■ **RECORDS PROVIDED**:
(** * A shallow embedding of the js-minifier engine (main.go)

    The engine is a pipeline of regular-expression rewrites over the source
    text.  This file embeds

    - the fragment of Go's [regexp] package the engine relies on
      (leftmost-first backtracking matching, [ReplaceAllString],
      [ReplaceAllStringFunc], [FindString], [FindStringSubmatch]),
    - [strings.Replace],
    - the [Minifier] methods [generateVarName], [shortenVariableNames] and
      [Minify],

    and proves the properties of the engine stated in the specification. *)

From Stdlib Require Import Ascii ZArith Lia Bool Permutation.
From Stdlib Require Import DecimalString DecimalFacts DecimalNat DecimalZ.
From Stdlib Require Floats Uint63.
From stdpp Require Import gmap strings list fin_maps.

Local Open Scope Z_scope.
Local Open Scope nat_scope.

(** ** Text *)

(** A Go [string] is a sequence of bytes.  Every pattern of the engine names
    ASCII characters only, and a byte of a multi-byte UTF-8 sequence is never
    an ASCII byte, so matching byte by byte finds the same matches as Go's
    rune-by-rune matching. *)
Abbreviation buf := (list ascii).

Definition str (s : string) : buf := String.list_ascii_of_string s.

Definition nl : ascii := "010"%char.
Definition dquote : ascii := "034"%char.
Definition squote : ascii := "'"%char.
Definition underscore : ascii := "_"%char.

(** ** Character classes *)

Definition inRange (lo hi : nat) (c : ascii) : bool :=
  (lo <=? nat_of_ascii c) && (nat_of_ascii c <=? hi).

Definition isDigit : ascii -> bool := inRange 48 57.
Definition isUpper : ascii -> bool := inRange 65 90.
Definition isLower : ascii -> bool := inRange 97 122.

(** [\s] is [[\t\n\f\r ]] in RE2 syntax. *)
Definition isSpace (c : ascii) : bool :=
  Ascii.eqb c "009" || Ascii.eqb c "010" || Ascii.eqb c "012"
  || Ascii.eqb c "013" || Ascii.eqb c " ".

(** The word characters of [\b]: [[0-9A-Za-z_]]. *)
Definition isWord (c : ascii) : bool :=
  isDigit c || isUpper c || isLower c || Ascii.eqb c "_".

(** [[a-zA-Z_$]] and [[a-zA-Z0-9_$]] *)
Definition isIdentStart (c : ascii) : bool :=
  isLower c || isUpper c || Ascii.eqb c "_" || Ascii.eqb c "$".
Definition isIdentChar (c : ascii) : bool :=
  isLower c || isUpper c || isDigit c || Ascii.eqb c "_" || Ascii.eqb c "$".

(** [.] (no [s] flag), [[\s\S]], and the classes of all characters but
    the double quote and but the single quote *)
Definition notNewline (c : ascii) : bool := negb (Ascii.eqb c nl).
Definition anyChar (c : ascii) : bool := true.
Definition notDQuote (c : ascii) : bool := negb (Ascii.eqb c dquote).
Definition notSQuote (c : ascii) : bool := negb (Ascii.eqb c squote).

(** ** Regular expressions *)

(** The syntax covers what the engine's patterns use.  Every repetition in
    them is over a single character class, so [Star] takes a class; [x+] is
    [x x*] and [x{2,}] is [x x x*], as in RE2's own simplification.  The
    flag of [Star] is [true] for the greedy [x*] and [false] for the lazy
    [x*?].  [BeginText] and [EndText] are [^] and [$] without the [m]
    flag. *)
Inductive regex : Type :=
| Eps
| Chr (c : ascii)
| Cls (p : ascii -> bool)
| Star (greedy : bool) (p : ascii -> bool)
| Seq (r1 r2 : regex)
| Alt (r1 r2 : regex)
| Group (i : nat) (r : regex)
| BeginText
| EndText
| WordBoundary.

Definition Plus (p : ascii -> bool) : regex := Seq (Cls p) (Star true p).
Definition AtLeast2 (p : ascii -> bool) : regex :=
  Seq (Cls p) (Seq (Cls p) (Star true p)).

Fixpoint Lit (s : buf) : regex :=
  match s with
  | [] => Eps
  | c :: s' => Seq (Chr c) (Lit s')
  end.

Fixpoint ngroups (r : regex) : nat :=
  match r with
  | Seq r1 r2 | Alt r1 r2 => ngroups r1 + ngroups r2
  | Group _ r1 => S (ngroups r1)
  | _ => 0
  end.

(** ** Matching *)

(** The matcher is a backtracking matcher in continuation-passing style: it
    explores the alternatives in RE2's priority order (left alternative
    first, greedy repetition longest first, lazy repetition shortest first)
    and returns the first success, which is Go's leftmost-first match at the
    given position.  [prev] is the character before the current position
    ([None] at the start of the text); [caps] holds the text of the capture
    groups, group [i] at index [i - 1]. *)
Definition wordBefore (prev : option ascii) : bool :=
  match prev with Some c => isWord c | None => false end.
Definition wordAfter (s : buf) : bool :=
  match s with c :: _ => isWord c | [] => false end.

Section Run.
Context {A : Type}.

■ **EXERCISE**:
The listing above is to be transcribed in full, with no line omitted.

■ **RESULT OF THE EXERCISE**:
(** * A shallow embedding of the js-minifier engine (main.go)

    The engine is a pipeline of regular-expression rewrites over the source
    text.  This file embeds

    - the fragment of Go's [regexp] package the engine relies on
      (leftmost-first backtracking matching, [ReplaceAllString],
      [ReplaceAllStringFunc], [FindString], [FindStringSubmatch]),
    - [strings.Replace],
    - the [Minifier] methods [generateVarName], [shortenVariableNames] and
      [Minify],

    and proves the properties of the engine stated in the specification. *)

From Stdlib Require Import Ascii ZArith Lia Bool Permutation.
From Stdlib Require Import DecimalString DecimalFacts DecimalNat DecimalZ.
From Stdlib Require Floats Uint63.
From stdpp Require Import gmap strings list fin_maps.

Local Open Scope Z_scope.
Local Open Scope nat_scope.

(** ** Text *)

(** A Go [string] is a sequence of bytes.  Every pattern of the engine names
    ASCII characters only, and a byte of a multi-byte UTF-8 sequence is never
    an ASCII byte, so matching byte by byte finds the same matches as Go's
    rune-by-rune matching. *)
Abbreviation buf := (list ascii).

Definition str (s : string) : buf := String.list_ascii_of_string s.

Definition nl : ascii := "010"%char.
Definition dquote : ascii := "034"%char.
Definition squote : ascii := "'"%char.
Definition underscore : ascii := "_"%char.

(** ** Character classes *)

Definition inRange (lo hi : nat) (c : ascii) : bool :=
  (lo <=? nat_of_ascii c) && (nat_of_ascii c <=? hi).

Definition isDigit : ascii -> bool := inRange 48 57.
Definition isUpper : ascii -> bool := inRange 65 90.
Definition isLower : ascii -> bool := inRange 97 122.

(** [\s] is [[\t\n\f\r ]] in RE2 syntax. *)
Definition isSpace (c : ascii) : bool :=
  Ascii.eqb c "009" || Ascii.eqb c "010" || Ascii.eqb c "012"
  || Ascii.eqb c "013" || Ascii.eqb c " ".

(** The word characters of [\b]: [[0-9A-Za-z_]]. *)
Definition isWord (c : ascii) : bool :=
  isDigit c || isUpper c || isLower c || Ascii.eqb c "_".

(** [[a-zA-Z_$]] and [[a-zA-Z0-9_$]] *)
Definition isIdentStart (c : ascii) : bool :=
  isLower c || isUpper c || Ascii.eqb c "_" || Ascii.eqb c "$".
Definition isIdentChar (c : ascii) : bool :=
  isLower c || isUpper c || isDigit c || Ascii.eqb c "_" || Ascii.eqb c "$".

(** [.] (no [s] flag), [[\s\S]], and the classes of all characters but
    the double quote and but the single quote *)
Definition notNewline (c : ascii) : bool := negb (Ascii.eqb c nl).
Definition anyChar (c : ascii) : bool := true.
Definition notDQuote (c : ascii) : bool := negb (Ascii.eqb c dquote).
Definition notSQuote (c : ascii) : bool := negb (Ascii.eqb c squote).

(** ** Regular expressions *)

(** The syntax covers what the engine's patterns use.  Every repetition in
    them is over a single character class, so [Star] takes a class; [x+] is
    [x x*] and [x{2,}] is [x x x*], as in RE2's own simplification.  The
    flag of [Star] is [true] for the greedy [x*] and [false] for the lazy
    [x*?].  [BeginText] and [EndText] are [^] and [$] without the [m]
    flag. *)
Inductive regex : Type :=
| Eps
| Chr (c : ascii)
| Cls (p : ascii -> bool)
| Star (greedy : bool) (p : ascii -> bool)
| Seq (r1 r2 : regex)
| Alt (r1 r2 : regex)
| Group (i : nat) (r : regex)
| BeginText
| EndText
| WordBoundary.

Definition Plus (p : ascii -> bool) : regex := Seq (Cls p) (Star true p).
Definition AtLeast2 (p : ascii -> bool) : regex :=
  Seq (Cls p) (Seq (Cls p) (Star true p)).

Fixpoint Lit (s : buf) : regex :=
  match s with
  | [] => Eps
  | c :: s' => Seq (Chr c) (Lit s')
  end.

Fixpoint ngroups (r : regex) : nat :=
  match r with
  | Seq r1 r2 | Alt r1 r2 => ngroups r1 + ngroups r2
  | Group _ r1 => S (ngroups r1)
  | _ => 0
  end.

(** ** Matching *)

(** The matcher is a backtracking matcher in continuation-passing style: it
    explores the alternatives in RE2's priority order (left alternative
    first, greedy repetition longest first, lazy repetition shortest first)
    and returns the first success, which is Go's leftmost-first match at the
    given position.  [prev] is the character before the current position
    ([None] at the start of the text); [caps] holds the text of the capture
    groups, group [i] at index [i - 1]. *)
Definition wordBefore (prev : option ascii) : bool :=
  match prev with Some c => isWord c | None => false end.
Definition wordAfter (s : buf) : bool :=
  match s with c :: _ => isWord c | [] => false end.

Section Run.
Context {A : Type}.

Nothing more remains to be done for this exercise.